I work on a farm. The filter strips are a joke when more than moderate rain falls. Farmers are installing larger tile everywhere there footsies get damp. With less ponding, less marsh area, and less hay/ pasture to absorb or slow the runoff huge torrents of water hit rivers and lakes more quickly. Even the almighty U of M refuses to do indepth studies on massive tiling. Why?
Unfiltered tile inlets are sewer drains for all ag pollutants.
How often does someone check on farmers to see if they are compliant? And we pay these slackers "subsidies"(blackmail payments) so they won't be really bad boys and ruin their land and our water. "Stewards of the land"...horse manure. If no-till and other consevation practices weren't heavily subsidized, and a tactic for more profit, most would end the practice.
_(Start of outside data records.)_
(* ===== verification/Bio.v ===== *)
(** * The buffer cache (bio.c, buf.h) over the in-memory disk (memide.c)

    [bcache] is a table of [NBUF] buffers and the list head, linked in a ring
    through [b_prev] and [b_next]; a [struct buf *] is an index into the table,
    the head having index [NBUF].  The disk is the list of its blocks; [writes]
    records the block writes in the order they reached it (what a crash may
    cut short). *)
From S2P Require Import Prelude Spinlock Str Ptable PtableLists Sched Services.

(** ** Data *)

Definition BSIZE : nat := 512.
Definition B_BUSY : Z := 0x1.
Definition B_VALID : Z := 0x2.
Definition B_DIRTY : Z := 0x4.

Definition block : Type := list Z.

Record buf := Buf {
  b_flags : Z;
  b_dev : Z;
  b_blockno : Z;
  b_prev : nat;
  b_next : nat;
  b_qnext : option nat;
  b_data : block
}.

Definition set_b_flags (x : Z) (b : buf) : buf :=
  Buf x (b_dev b) (b_blockno b) (b_prev b) (b_next b) (b_qnext b) (b_data b).
Definition set_b_dev (x : Z) (b : buf) : buf :=
  Buf (b_flags b) x (b_blockno b) (b_prev b) (b_next b) (b_qnext b) (b_data b).
Definition set_b_blockno (x : Z) (b : buf) : buf :=
  Buf (b_flags b) (b_dev b) x (b_prev b) (b_next b) (b_qnext b) (b_data b).
Definition set_b_prev (x : nat) (b : buf) : buf :=
  Buf (b_flags b) (b_dev b) (b_blockno b) x (b_next b) (b_qnext b) (b_data b).
Definition set_b_next (x : nat) (b : buf) : buf :=
  Buf (b_flags b) (b_dev b) (b_blockno b) (b_prev b) x (b_qnext b) (b_data b).
Definition set_b_qnext (x : option nat) (b : buf) : buf :=
  Buf (b_flags b) (b_dev b) (b_blockno b) (b_prev b) (b_next b) x (b_data b).
Definition set_b_data (x : block) (b : buf) : buf :=
  Buf (b_flags b) (b_dev b) (b_blockno b) (b_prev b) (b_next b) (b_qnext b) x.

(** Flag tests [b->flags & F]. *)
Definition flag (f : Z) (b : buf) : bool := negb (Z.land (b_flags b) f =? 0).

(** The index of [bcache.head]. *)
Definition bhead : nat := NBUF.

Record bst (B : Type) := Bst {
  bbase : B;
  bufs : list buf;
  disk : list block;
  writes : list (Z * block)
}.
Arguments Bst {B}.
Arguments bbase {B}.
Arguments bufs {B}.
Arguments disk {B}.
Arguments writes {B}.

Definition set_bbase {B} (b : B) (s : bst B) : bst B := Bst b (bufs s) (disk s) (writes s).
Definition set_bufs {B} (x : list buf) (s : bst B) : bst B := Bst (bbase s) x (disk s) (writes s).
Definition set_disk {B} (x : list block) (s : bst B) : bst B := Bst (bbase s) (bufs s) x (writes s).
Definition set_writes {B} (x : list (Z * block)) (s : bst B) : bst B := Bst (bbase s) (bufs s) (disk s) x.

#[global] Instance bst_base B : Lens (bst B) B := {| view := bbase; put := set_bbase |}.
#[global] Instance bst_base_ok B : LensOk (bst B) B.
Proof. by split; intros; try destruct s. Qed.
#[global] Instance bst_ops B {O : KOps B} : KOps (bst B) := wrap_ops.
#[global] Instance bst_laws B {O : KOps B} {W : KLaws B} : KLaws (bst B) := wrap_laws.

Definition getb {B} (i : nat) : K (bst B) buf := λ s,
  match bufs s !! i with Some b => Ok b s | None => Fault end.

Definition setb {B} (i : nat) (f : buf → buf) : K (bst B) unit := λ s,
  match bufs s !! i with
  | Some b => Ok tt (set_bufs (<[i := f b]> (bufs s)) s)
  | None => Fault
  end.

(** ** The disk *)

(** memide.c: the image is linked into the kernel; [p] addresses its block
    [blockno]. *)
Definition iderw {B} (i : nat) : K (bst B) unit :=
  b ← getb i;
  panic_if (negb (flag B_BUSY b)) "iderw: buf not busy";;
  panic_if (Z.land (b_flags b) (Z.lor B_VALID B_DIRTY) =? B_VALID) "iderw: nothing to do";;
  panic_if (negb (b_dev b =? 1)) "iderw: request not for disk 1";;
  disksize ← gets (λ s, Z.of_nat (length (disk s)));
  panic_if (b_blockno b >=? disksize) "iderw: block out of range";;
  (if flag B_DIRTY b then
     setb i (λ b, set_b_flags (Z.ldiff (b_flags b) B_DIRTY) b);;
     b' ← getb i;
     modify (λ s, set_writes (writes s ++ [(b_blockno b', b_data b')])
       (set_disk (<[Z.to_nat (b_blockno b') := b_data b']> (disk s)) s))
   else
     s ← get;
     p ← deref (disk s !! Z.to_nat (b_blockno b));
     setb i (set_b_data p));;
  setb i (λ b, set_b_flags (Z.lor (b_flags b) B_VALID) b).

Section bio.
Context {B : Type} {O : KOps B}.

(** ** The cache *)

Definition binit : K (bst B) unit :=
  k_initlock Lbcache "bcache";;
  setb bhead (set_b_prev bhead);;
  setb bhead (set_b_next bhead);;
  for_each (seq 0 NBUF) (λ b,
    h ← getb bhead;
    setb b (set_b_next (b_next h));;
    setb b (set_b_prev bhead);;
    setb b (set_b_dev (u32 (-1)));;
    h ← getb bhead;
    setb (b_next h) (set_b_prev b);;
    setb bhead (set_b_next b)).

(** The first loop of [bget]: the first buffer after the head with the block. *)
Definition find_cached (dev blockno : Z) : K (bst B) (option nat) :=
  h ← getb bhead;
  r ← while (S NBUF) (λ b,
    if (b =? bhead)%nat then mret (inr b)
    else
      x ← getb b;
      if (b_dev x =? dev) && (b_blockno x =? blockno) then mret (inr b) else mret (inl (b_next x)))
    (b_next h);
  mret (if (r =? bhead)%nat then None else Some r).

(** The second loop: the first buffer before the head that is neither busy nor
    dirty. *)
Definition find_clean : K (bst B) (option nat) :=
  h ← getb bhead;
  r ← while (S NBUF) (λ b,
    if (b =? bhead)%nat then mret (inr b)
    else
      x ← getb b;
      if negb (flag B_BUSY x) && negb (flag B_DIRTY x) then mret (inr b) else mret (inl (b_prev x)))
    (b_prev h);
  mret (if (r =? bhead)%nat then None else Some r).

(** From the label [loop] of [bget] on: the buffer, or [None] for [goto loop]. *)
Definition bget_try (dev blockno : Z) : K (bst B) (option nat) :=
  c ← find_cached dev blockno;
  match c with
  | Some b =>
      x ← getb b;
      if negb (flag B_BUSY x) then
        setb b (λ x, set_b_flags (Z.lor (b_flags x) B_BUSY) x);;
        k_release Lbcache;;
        mret (Some b)
      else
        k_sleep (ChBuf b) Lbcache;;
        mret None
  | None =>
      v ← find_clean;
      match v with
      | Some b =>
          setb b (set_b_dev dev);;
          setb b (set_b_blockno blockno);;
          setb b (set_b_flags B_BUSY);;
          k_release Lbcache;;
          mret (Some b)
      | None => panic "bget: no buffers"
      end
  end.

(** [retries]: how often the thread may be woken without getting the buffer. *)
Definition bget (retries : nat) (dev blockno : Z) : K (bst B) nat :=
  k_acquire Lbcache;;
  while (S retries) (λ _ : nat,
    r ← bget_try dev blockno;
    match r with Some b => mret (inr b) | None => mret (inl 0%nat) end) 0%nat.

Definition bread (retries : nat) (dev blockno : Z) : K (bst B) nat :=
  b ← bget retries dev blockno;
  x ← getb b;
  (if negb (flag B_VALID x) then iderw b else mret tt);;
  mret b.

Definition bwrite (b : nat) : K (bst B) unit :=
  x ← getb b;
  panic_if (negb (flag B_BUSY x)) "bwrite";;
  setb b (λ x, set_b_flags (Z.lor (b_flags x) B_DIRTY) x);;
  iderw b.

(** The pointer assignments of [brelse]: out of the ring, and in again behind
    the head. *)
Definition move_to_front (b : nat) : K (bst B) unit :=
  x ← getb b;
  setb (b_next x) (set_b_prev (b_prev x));;
  x ← getb b;
  setb (b_prev x) (set_b_next (b_next x));;
  h ← getb bhead;
  setb b (set_b_next (b_next h));;
  setb b (set_b_prev bhead);;
  h ← getb bhead;
  setb (b_next h) (set_b_prev b);;
  setb bhead (set_b_next b).

Definition brelse (b : nat) : K (bst B) unit :=
  x ← getb b;
  panic_if (negb (flag B_BUSY x)) "brelse";;
  k_acquire Lbcache;;
  move_to_front b;;
  setb b (λ x, set_b_flags (Z.ldiff (b_flags x) B_BUSY) x);;
  k_wakeup (ChBuf b);;
  k_release Lbcache.
End bio.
Almost every method used in row crop large ag-land practices is degenerative. Their soil is compacting, becoming less productive. So they spread more amonia and other poisons on to keep their mono-culture growing.
Anyone who says phosporous is not leaving farm land is....well, others have commented on that. Farmers should spend less time in Las Vegas and more time learning real land management. Their backs don't hurt cuz they are working to save the land. Maybe they should stop patting themselves so endlessly on the back. These huge confinements are some of the worst. Imagine the manure(phosphorous) runoff from pen areas. A neighbor lets his sludge run into a ditch, then a drainage ditch, then into a swamp area near a lake where it is well diguised. Clever.
Along with the farmers(and all those turf fanatic yuppies of past and present) the ag corporations should be held libel for destroying lakes, rivers, land, and well water.